▸ Exercise goal:
Copy exactly the stretch of data below from the line with "done hex s).1" through the line with "Definition reachable (s", including both of those lines.

Collected data
····················

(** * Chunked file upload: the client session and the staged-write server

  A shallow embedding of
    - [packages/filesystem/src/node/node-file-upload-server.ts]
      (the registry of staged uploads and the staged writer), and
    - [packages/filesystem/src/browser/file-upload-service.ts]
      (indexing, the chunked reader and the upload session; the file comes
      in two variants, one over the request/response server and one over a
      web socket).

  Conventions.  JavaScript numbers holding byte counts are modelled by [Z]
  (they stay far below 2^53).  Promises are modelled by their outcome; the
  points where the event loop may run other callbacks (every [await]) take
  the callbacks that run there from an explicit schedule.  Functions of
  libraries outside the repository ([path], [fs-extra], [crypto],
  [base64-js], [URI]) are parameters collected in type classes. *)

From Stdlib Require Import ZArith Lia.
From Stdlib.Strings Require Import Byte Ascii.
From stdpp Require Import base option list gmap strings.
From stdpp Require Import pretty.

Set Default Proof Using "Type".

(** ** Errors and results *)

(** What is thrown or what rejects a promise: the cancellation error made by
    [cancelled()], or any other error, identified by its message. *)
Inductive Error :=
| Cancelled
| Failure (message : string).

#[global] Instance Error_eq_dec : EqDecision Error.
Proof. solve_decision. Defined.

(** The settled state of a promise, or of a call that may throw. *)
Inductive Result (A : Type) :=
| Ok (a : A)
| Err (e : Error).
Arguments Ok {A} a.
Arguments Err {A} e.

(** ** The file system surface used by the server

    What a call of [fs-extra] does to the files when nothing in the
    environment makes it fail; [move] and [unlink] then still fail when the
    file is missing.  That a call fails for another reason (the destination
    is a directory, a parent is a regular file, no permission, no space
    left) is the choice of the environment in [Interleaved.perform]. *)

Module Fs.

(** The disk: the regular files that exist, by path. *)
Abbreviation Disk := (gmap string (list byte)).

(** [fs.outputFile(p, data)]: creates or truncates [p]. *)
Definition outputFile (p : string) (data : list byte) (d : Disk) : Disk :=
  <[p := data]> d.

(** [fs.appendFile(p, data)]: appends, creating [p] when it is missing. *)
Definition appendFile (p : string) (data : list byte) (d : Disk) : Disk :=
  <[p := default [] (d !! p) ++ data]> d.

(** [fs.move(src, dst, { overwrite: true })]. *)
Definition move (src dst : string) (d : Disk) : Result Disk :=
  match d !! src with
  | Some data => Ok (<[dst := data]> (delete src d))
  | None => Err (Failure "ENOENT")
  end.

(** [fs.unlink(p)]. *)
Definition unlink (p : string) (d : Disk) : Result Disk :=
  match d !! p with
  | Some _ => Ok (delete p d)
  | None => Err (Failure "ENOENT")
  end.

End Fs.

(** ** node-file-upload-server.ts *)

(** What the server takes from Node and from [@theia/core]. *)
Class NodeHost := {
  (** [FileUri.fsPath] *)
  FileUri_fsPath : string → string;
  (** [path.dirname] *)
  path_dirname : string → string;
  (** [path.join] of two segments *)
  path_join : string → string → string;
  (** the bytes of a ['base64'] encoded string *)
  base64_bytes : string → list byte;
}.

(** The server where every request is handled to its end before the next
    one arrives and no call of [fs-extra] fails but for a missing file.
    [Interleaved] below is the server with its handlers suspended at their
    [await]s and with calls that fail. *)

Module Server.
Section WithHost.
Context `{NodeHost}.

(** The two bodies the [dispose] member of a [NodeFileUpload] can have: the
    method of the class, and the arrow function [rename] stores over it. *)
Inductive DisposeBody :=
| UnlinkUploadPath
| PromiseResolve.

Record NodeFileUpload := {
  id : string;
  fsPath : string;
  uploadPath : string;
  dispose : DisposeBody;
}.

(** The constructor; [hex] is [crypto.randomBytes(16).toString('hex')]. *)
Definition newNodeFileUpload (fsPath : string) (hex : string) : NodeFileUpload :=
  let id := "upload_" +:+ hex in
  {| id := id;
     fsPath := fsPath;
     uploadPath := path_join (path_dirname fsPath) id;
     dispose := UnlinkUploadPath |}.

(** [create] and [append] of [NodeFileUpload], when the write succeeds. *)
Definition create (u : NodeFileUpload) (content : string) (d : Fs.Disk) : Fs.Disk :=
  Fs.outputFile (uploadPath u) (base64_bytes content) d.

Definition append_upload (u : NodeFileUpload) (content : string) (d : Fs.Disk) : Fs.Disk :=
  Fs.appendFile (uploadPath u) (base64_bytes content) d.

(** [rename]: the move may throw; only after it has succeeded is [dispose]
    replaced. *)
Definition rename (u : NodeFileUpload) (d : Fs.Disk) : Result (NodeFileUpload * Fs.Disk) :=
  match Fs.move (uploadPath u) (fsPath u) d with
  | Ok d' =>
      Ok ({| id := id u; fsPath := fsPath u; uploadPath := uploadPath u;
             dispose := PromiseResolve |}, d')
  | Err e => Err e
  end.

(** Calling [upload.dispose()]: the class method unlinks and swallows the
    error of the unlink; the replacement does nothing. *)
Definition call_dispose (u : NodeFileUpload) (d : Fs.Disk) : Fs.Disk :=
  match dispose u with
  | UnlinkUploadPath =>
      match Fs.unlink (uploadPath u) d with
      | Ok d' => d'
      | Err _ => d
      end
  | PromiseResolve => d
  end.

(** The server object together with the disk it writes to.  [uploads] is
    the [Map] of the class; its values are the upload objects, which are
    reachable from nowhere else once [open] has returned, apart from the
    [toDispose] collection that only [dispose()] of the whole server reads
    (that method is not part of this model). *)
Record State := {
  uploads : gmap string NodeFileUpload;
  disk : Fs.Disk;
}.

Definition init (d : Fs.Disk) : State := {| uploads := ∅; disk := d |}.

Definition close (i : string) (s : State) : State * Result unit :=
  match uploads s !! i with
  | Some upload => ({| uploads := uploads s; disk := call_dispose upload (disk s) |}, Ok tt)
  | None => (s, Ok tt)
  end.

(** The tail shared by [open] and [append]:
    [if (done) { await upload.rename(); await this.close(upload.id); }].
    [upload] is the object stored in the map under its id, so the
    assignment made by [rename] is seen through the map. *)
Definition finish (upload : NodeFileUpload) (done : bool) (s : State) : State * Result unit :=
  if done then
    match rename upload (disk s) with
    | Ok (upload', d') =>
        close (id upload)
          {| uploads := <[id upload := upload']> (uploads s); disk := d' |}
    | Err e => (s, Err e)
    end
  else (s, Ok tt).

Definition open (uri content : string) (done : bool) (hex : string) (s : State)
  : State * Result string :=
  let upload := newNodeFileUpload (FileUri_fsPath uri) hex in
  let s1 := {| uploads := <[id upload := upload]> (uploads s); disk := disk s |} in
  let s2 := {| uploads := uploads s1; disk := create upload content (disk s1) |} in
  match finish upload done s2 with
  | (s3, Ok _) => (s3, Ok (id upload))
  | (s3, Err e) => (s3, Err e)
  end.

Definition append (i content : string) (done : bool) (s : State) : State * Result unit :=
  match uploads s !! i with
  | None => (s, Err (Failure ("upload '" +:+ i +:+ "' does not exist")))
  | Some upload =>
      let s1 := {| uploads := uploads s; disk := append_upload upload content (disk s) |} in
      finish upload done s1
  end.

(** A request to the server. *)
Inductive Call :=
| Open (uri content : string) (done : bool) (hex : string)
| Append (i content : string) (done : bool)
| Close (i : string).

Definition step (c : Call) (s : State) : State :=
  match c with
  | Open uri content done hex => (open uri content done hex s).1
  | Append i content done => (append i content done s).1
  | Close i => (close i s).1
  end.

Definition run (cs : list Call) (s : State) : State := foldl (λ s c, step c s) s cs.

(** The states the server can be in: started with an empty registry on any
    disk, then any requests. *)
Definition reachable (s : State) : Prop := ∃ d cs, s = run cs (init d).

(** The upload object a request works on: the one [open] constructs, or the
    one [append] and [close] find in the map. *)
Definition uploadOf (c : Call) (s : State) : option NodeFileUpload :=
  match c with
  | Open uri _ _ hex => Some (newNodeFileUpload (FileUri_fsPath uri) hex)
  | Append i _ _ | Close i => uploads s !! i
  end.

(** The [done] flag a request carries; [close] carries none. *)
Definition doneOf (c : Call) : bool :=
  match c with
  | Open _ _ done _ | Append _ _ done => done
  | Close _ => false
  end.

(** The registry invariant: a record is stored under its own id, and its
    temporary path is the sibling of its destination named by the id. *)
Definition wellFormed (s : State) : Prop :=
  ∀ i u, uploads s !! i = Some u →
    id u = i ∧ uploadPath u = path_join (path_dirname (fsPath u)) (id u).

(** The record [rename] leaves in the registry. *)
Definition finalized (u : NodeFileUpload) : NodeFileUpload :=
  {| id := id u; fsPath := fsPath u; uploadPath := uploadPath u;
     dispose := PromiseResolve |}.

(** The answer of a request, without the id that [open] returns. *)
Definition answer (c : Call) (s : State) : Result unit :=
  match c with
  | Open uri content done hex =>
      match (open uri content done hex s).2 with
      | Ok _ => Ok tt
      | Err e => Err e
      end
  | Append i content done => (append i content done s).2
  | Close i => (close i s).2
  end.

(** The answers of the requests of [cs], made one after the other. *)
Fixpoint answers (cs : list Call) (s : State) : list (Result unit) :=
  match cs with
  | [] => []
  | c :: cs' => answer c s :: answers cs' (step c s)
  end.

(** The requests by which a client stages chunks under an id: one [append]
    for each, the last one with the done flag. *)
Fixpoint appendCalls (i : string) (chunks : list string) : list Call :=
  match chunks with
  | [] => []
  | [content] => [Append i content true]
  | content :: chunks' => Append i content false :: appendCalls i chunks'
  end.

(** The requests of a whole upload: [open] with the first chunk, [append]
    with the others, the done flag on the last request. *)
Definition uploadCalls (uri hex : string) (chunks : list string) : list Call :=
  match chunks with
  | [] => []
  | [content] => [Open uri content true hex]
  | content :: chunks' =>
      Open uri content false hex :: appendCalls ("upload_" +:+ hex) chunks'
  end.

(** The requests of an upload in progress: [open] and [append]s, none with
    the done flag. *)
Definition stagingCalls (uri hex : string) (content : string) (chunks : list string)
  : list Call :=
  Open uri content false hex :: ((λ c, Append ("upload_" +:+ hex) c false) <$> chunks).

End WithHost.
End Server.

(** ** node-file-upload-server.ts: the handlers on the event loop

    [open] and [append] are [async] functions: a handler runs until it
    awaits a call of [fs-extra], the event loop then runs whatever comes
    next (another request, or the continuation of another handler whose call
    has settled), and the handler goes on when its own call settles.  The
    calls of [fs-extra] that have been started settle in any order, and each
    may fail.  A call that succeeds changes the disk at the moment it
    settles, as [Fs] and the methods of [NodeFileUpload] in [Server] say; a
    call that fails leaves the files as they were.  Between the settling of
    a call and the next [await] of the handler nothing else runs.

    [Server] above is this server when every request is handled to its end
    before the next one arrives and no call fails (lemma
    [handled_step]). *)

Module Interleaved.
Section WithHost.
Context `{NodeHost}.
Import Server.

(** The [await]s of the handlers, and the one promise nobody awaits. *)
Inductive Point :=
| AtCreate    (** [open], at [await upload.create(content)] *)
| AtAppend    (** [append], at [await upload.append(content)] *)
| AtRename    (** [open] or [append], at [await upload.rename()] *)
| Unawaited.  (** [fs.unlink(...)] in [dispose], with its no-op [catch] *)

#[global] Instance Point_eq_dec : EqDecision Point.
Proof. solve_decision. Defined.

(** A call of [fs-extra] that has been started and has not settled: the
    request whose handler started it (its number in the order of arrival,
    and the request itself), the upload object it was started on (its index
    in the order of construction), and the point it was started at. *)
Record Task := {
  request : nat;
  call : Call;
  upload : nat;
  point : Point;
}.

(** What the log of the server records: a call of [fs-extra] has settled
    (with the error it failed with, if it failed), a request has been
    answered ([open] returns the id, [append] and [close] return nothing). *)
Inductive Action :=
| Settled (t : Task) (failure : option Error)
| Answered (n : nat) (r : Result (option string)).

····················

▸ Worked solution:
  | Open uri content done hex => (open uri content done hex s).1
  | Append i content done => (append i content done s).1
  | Close i => (close i s).1
  end.

Definition run (cs : list Call) (s : State) : State := foldl (λ s c, step c s) s cs.

(** The states the server can be in: started with an empty registry on any
    disk, then any requests. *)
Definition reachable (s : State) : Prop := ∃ d cs, s = run cs (init d).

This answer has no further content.